The family of S Anitha, the 17-year-old medical aspirant who killed herself last week, refused to take a cheque for Rs 7 lakh from the Tamil Nadu government on Monday, NDTV reported.
Anitha hanged herself on Friday, allegedly after failing to secure a medical seat through the National Eligibility-cum-Entrance Test. She had challenged the applicability of the entrance test, the deciding factor in admissions to undergraduate medical and dentistry colleges, in the Supreme Court.
“Anitha died to get exemption from Neet and not for any government aid,” her brother Mani Ratnam told NDTV on Monday, after G Laxmi Priya, the district collector of Ariyalur visited them to hand over the cheque.
Anitha had scored 1,176 out of 1,200 in her Class 12 examinations under the Tamil Nadu state board – a score that would have easily got her into a government medical college. But, last month the Supreme Court had ordered that admissions in Tamil Nadu would also be based on Neet and not the Class 12 results.
Anitha had pleaded before the Supreme Court that poor students who lived in villages could not afford the private coaching classes that students in cities could.

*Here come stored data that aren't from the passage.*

Lemma Filter_None b f x :
  Contains b x = true → f x = None → Filter b f = None.
Proof.
  intros Hx. apply filter_loop_None. by apply elem_of_elems.
Qed.

(** ** Frame lemmas for the column store *)

Lemma fill_assign owner r c : fill (assign owner r c) = fill owner.
Proof. done. Qed.

Lemma cols_assign owner r c : cols (assign owner r c) = cols owner.
Proof. done. Qed.

Lemma foldl_assign_frame {A} (f : Collection → A → ColRef * Column) l owner :
  let owner' := foldl (λ o a, assign o (f o a).1 (f o a).2) owner l in
  fill owner' = fill owner ∧ cols owner' = cols owner.
Proof.
  revert owner. induction l as [|a l IH]; intros owner; simpl; [done|].
  destruct (IH (assign owner (f owner a).1 (f owner a).2)) as [-> ->]. done.
Qed.

Lemma deletePending_index owner txn :
  index (deletePending owner txn).2 = index txn.
Proof. unfold deletePending. by case_decide. Qed.

Lemma deletePending_deletes owner txn : deletes (deletePending owner txn).2 = [].
Proof.
  unfold deletePending. case_decide as H; simpl; [|done].
  by apply length_zero_iff_nil.
Qed.

Lemma deletePending_inserts owner txn :
  inserts (deletePending owner txn).2 = inserts txn.
Proof. unfold deletePending. by case_decide. Qed.

Lemma deletePending_updates owner txn :
  updates (deletePending owner txn).2 = updates txn.
Proof. unfold deletePending. by case_decide. Qed.

Lemma deletePending_columns owner txn :
  columns (deletePending owner txn).2 = columns txn.
Proof. unfold deletePending. by case_decide. Qed.

Lemma deletePending_cols owner txn :
  cols (deletePending owner txn).1 = cols owner.
Proof.
  unfold deletePending. case_decide; simpl; [done|].
  apply (foldl_assign_frame
           (λ o r, (r, Column_DeleteMany (deref o r) (deletes txn)))).
Qed.

Lemma deletePending_fill owner txn x :
  Contains (fill (deletePending owner txn).1) x =
  Contains (fill owner) x && negb (Contains (deletes txn) x).
Proof.
  unfold deletePending. case_decide as H; simpl.
  - apply length_zero_iff_nil in H. rewrite H. simpl. by rewrite andb_true_r.
  - rewrite Contains_AndNot. do 2 f_equal.
    apply (foldl_assign_frame
             (λ o r, (r, Column_DeleteMany (deref o r) (deletes txn)))).
Qed.

Lemma applyUpdates_frame txn u owner l :
  fill (applyUpdates txn u owner l) = fill owner ∧
  cols (applyUpdates txn u owner l) = cols owner.
Proof.
  apply (foldl_assign_frame
    (λ o v, (v, Column_UpdateMany
                  match Max (inserts txn) with
                  | (max, true) => Column_Grow (deref o v) max
                  | (_, false) => deref o v
                  end (uq_update u)))).
Qed.

Lemma updateQueuePending_frame txn owner u :
  fill (updateQueuePending txn owner u).1 = fill owner ∧
  cols (updateQueuePending txn owner u).1 = cols owner.
Proof.
  unfold updateQueuePending. case_decide; [done|].
  destruct (cols_LoadWithIndex owner (uq_name u)) as [l ex].
  destruct (negb ex || bool_decide (length l = 0%nat)); [done|].
  apply applyUpdates_frame.
Qed.

Lemma updateQueues_frame txn owner l :
  fill (updateQueues txn owner l).1 = fill owner ∧
  cols (updateQueues txn owner l).1 = cols owner.
Proof.
  revert owner. induction l as [|u l IH]; intros owner; simpl; [done|].
  destruct (updateQueuePending txn owner u) as [o1 u'] eqn:E1.
  destruct (updateQueues txn o1 l) as [o2 l'] eqn:E2. simpl.
  specialize (IH o1). rewrite E2 in IH. simpl in IH.
  pose proof (updateQueuePending_frame txn owner u) as H. rewrite E1 in H.
  simpl in H. destruct IH as [-> ->]. done.
Qed.

Lemma updatePending_fill owner txn :
  fill (updatePending owner txn).1 = fill owner.
Proof.
  unfold updatePending.
  pose proof (updateQueues_frame txn owner (updates txn)) as [H _].
  by destruct (updateQueues txn owner (updates txn)).
Qed.

Lemma updatePending_cols owner txn :
  cols (updatePending owner txn).1 = cols owner.
Proof.
  unfold updatePending.
  pose proof (updateQueues_frame txn owner (updates txn)) as [_ H].
  by destruct (updateQueues txn owner (updates txn)).
Qed.

Lemma updatePending_txn owner txn :
  (updatePending owner txn).2 =
  set_updates txn (updateQueues txn owner (updates txn)).2.
Proof.
  unfold updatePending. by destruct (updateQueues txn owner (updates txn)).
Qed.

Lemma insertPending_fill owner txn x :
  Contains (fill (insertPending owner txn).1) x =
  Contains (fill owner) x || Contains (inserts txn) x.
Proof.
  unfold insertPending. case_decide as H; simpl.
  - by rewrite Contains_Or.
  - destruct (inserts txn); [by rewrite orb_false_r|simpl in H; lia].
Qed.

Lemma insertPending_inserts owner txn : inserts (insertPending owner txn).2 = [].
Proof.
  unfold insertPending. case_decide as H; simpl; [done|].
  destruct (inserts txn); [done|simpl in H; lia].
Qed.

Lemma insertPending_frame owner txn :
  let txn' := (insertPending owner txn).2 in
  index txn' = index txn ∧ deletes txn' = deletes txn ∧
  updates txn' = updates txn ∧ columns txn' = columns txn.
Proof. unfold insertPending. by case_decide. Qed.

Lemma insertPending_cols owner txn :
  cols (insertPending owner txn).1 = cols owner.
Proof. unfold insertPending. by case_decide. Qed.

(** The three phases, one after the other. *)
Lemma Commit_phases owner txn :
  Commit owner txn =
  insertPending
    (updatePending (deletePending owner txn).1 (deletePending owner txn).2).1
    (updatePending (deletePending owner txn).1 (deletePending owner txn).2).2.
Proof.
  unfold Commit. destruct (deletePending owner txn) as [o1 t1]. simpl.
  by destruct (updatePending o1 t1) as [o2 t2].
Qed.

Lemma Commit_index owner txn : index (Commit owner txn).2 = index txn.
Proof.
  rewrite Commit_phases.
  destruct (insertPending_frame
    (updatePending (deletePending owner txn).1 (deletePending owner txn).2).1
    (updatePending (deletePending owner txn).1 (deletePending owner txn).2).2)
    as (-> & _).
  rewrite updatePending_txn. simpl. apply deletePending_index.
Qed.

Lemma Commit_deletes owner txn : deletes (Commit owner txn).2 = [].
Proof.
  rewrite Commit_phases.
  destruct (insertPending_frame
    (updatePending (deletePending owner txn).1 (deletePending owner txn).2).1
    (updatePending (deletePending owner txn).1 (deletePending owner txn).2).2)
    as (_ & -> & _).
  rewrite updatePending_txn. simpl. apply deletePending_deletes.
Qed.

Lemma Commit_inserts owner txn : inserts (Commit owner txn).2 = [].
Proof. rewrite Commit_phases. apply insertPending_inserts. Qed.

Lemma Commit_columns owner txn : columns (Commit owner txn).2 = columns txn.
Proof.
  rewrite Commit_phases.
  destruct (insertPending_frame
    (updatePending (deletePending owner txn).1 (deletePending owner txn).2).1
    (updatePending (deletePending owner txn).1 (deletePending owner txn).2).2)
    as (_ & _ & _ & ->).
  rewrite updatePending_txn. simpl. apply deletePending_columns.
Qed.

Lemma Commit_cols owner txn : cols (Commit owner txn).1 = cols owner.
Proof.
  rewrite Commit_phases, insertPending_cols, updatePending_cols.
  apply deletePending_cols.
Qed.

Lemma Commit_fill owner txn x :
  Contains (fill (Commit owner txn).1) x =
  Contains (fill owner) x && negb (Contains (deletes txn) x)
  || Contains (inserts txn) x.
Proof.
  rewrite Commit_phases, insertPending_fill, updatePending_fill.
  rewrite deletePending_fill, updatePending_txn. simpl.
  by rewrite deletePending_inserts.
Qed.

(** ** Commit *)

(** The state of [replaced_owner] and [replaced_txn] arises from the
    operations themselves: two transactions snapshot a collection holding
    row 0; the second deletes the row and commits; the first then deletes
    row 0 of its snapshot and inserts an object, for which the allocator
    reuses the freed index. *)
Example replaced_row_reached :
  let owner0 := mkCollection [] [] [1] in
  let a := aquireTxn owner0 newTxn in
  let b := aquireTxn owner0 newTxn in
  let '(owner1, _) := Commit owner0 (DeleteAt b 0%N).2 in
  Insert nextFree owner1 (DeleteAt a 0%N).2 [] =
    Some (0%N, replaced_owner, replaced_txn).
Proof. vm_compute. done. Qed.

(** C1, counterexample: a staged delete can be present in [fill] after the
    commit.  Row 0 is in the deletes bitmap and in the inserts bitmap before
    the commit, and in [fill] after it. *)
Lemma Commit_staged_delete_in_fill :
  Contains (deletes replaced_txn) 0%N = true ∧
  Contains (inserts replaced_txn) 0%N = true ∧
  Contains (fill (Commit replaced_owner replaced_txn).1) 0%N = true.
Proof. vm_compute. done. Qed.

(** C1 (as amended): [Commit] runs deletePending, updatePending and
    insertPending in that order; with D and N the deletes and inserts bitmaps
    before the call, afterwards the owner's fill is (fill \ D) ∪ N: every
    staged insert is in fill, every staged delete that is not also a staged
    insert is absent from fill, and the deletes and inserts bitmaps of the
    transaction are empty. *)
Theorem Commit_publishes (owner : Collection) (txn : Txn) :
  let d := deletePending owner txn in
  let u := updatePending d.1 d.2 in
  let owner' := (Commit owner txn).1 in
  let txn' := (Commit owner txn).2 in
  Commit owner txn = insertPending u.1 u.2 ∧
  (∀ x, Contains (fill owner') x =
        Contains (fill owner) x && negb (Contains (deletes txn) x)
        || Contains (inserts txn) x) ∧
  (∀ x, Contains (inserts txn) x = true → Contains (fill owner') x = true) ∧
  (∀ x, Contains (deletes txn) x = true → Contains (inserts txn) x = false →
        Contains (fill owner') x = false) ∧
  deletes txn' = [] ∧ inserts txn' = [].
Proof.
  cbv zeta. split; [apply Commit_phases|].
  split; [apply Commit_fill|].
  repeat split.
  - intros x Hx. by rewrite Commit_fill, Hx, orb_true_r.
  - intros x Hd Hn. by rewrite Commit_fill, Hd, Hn, andb_false_r.
  - apply Commit_deletes.
  - apply Commit_inserts.
Qed.

(** C10: [Commit] leaves the working bitmap of the transaction as it was, so
    a row staged for deletion is still in the working bitmap after the
    commit, and [Count], [ReadAt] and the rows [Select] visits are the same
    as before. *)
Theorem Commit_keeps_index (owner : Collection) (txn : Txn) :
  let txn' := (Commit owner txn).2 in
  index txn' = index txn ∧
  (∀ x, Contains (deletes txn) x && Contains (index txn) x = true →
        Contains (index txn') x = true) ∧
  Count txn' = Count txn ∧
  (∀ i, ReadAt txn' i = ReadAt txn i) ∧
  elems (index txn') = elems (index txn).
Proof.
  cbv zeta. pose proof (Commit_index owner txn) as H.
  unfold Count, ReadAt. rewrite H. split_and!; try done.
  intros x Hx. by apply andb_true_iff in Hx as [_ ->].
Qed.

(** ** DeleteAt *)

(** C9: [DeleteAt i] returns whether [i] is in the working bitmap; when it
    is, bit [i] is set in the deletes bitmap and no other bit changes; when
    it is not, the transaction is unchanged, also when [i] is in the inserts
    bitmap. *)
Theorem DeleteAt_spec (txn : Txn) (i : N) :
  let ok := (DeleteAt txn i).1 in
  let txn' := (DeleteAt txn i).2 in
  ok = Contains (index txn) i ∧
  (∀ x, Contains (deletes txn') x =
        ok && bool_decide (x = i) || Contains (deletes txn) x) ∧
  (ok = true → Contains (deletes txn') i = true) ∧
  (ok = false → txn' = txn) ∧
  (Contains (inserts txn) i = true → Contains (index txn) i = false →
   ok = false ∧ deletes txn' = deletes txn) ∧
  index txn' = index txn ∧ inserts txn' = inserts txn ∧
  updates txn' = updates txn.
Proof.
  cbv zeta. unfold DeleteAt.
  destruct (Contains (index txn) i) eqn:Hi; simpl.
  - repeat split; try done.
    + intros x. apply Contains_Set.
    + intros _. rewrite Contains_Set. by rewrite bool_decide_eq_true_2.
  - repeat split; done.
Qed.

Students from state boards have resisted the national exam conducted by the Central Board of Secondary Education, alleging it is based on the central board’s syllabus, which is vastly different from theirs.
There have been protests across Tamil Nadu since Friday, while activists and political rivals have accused both the E Palaniswami government in the state and the Bharatiya Janata Party government at the Centre of letting down the students.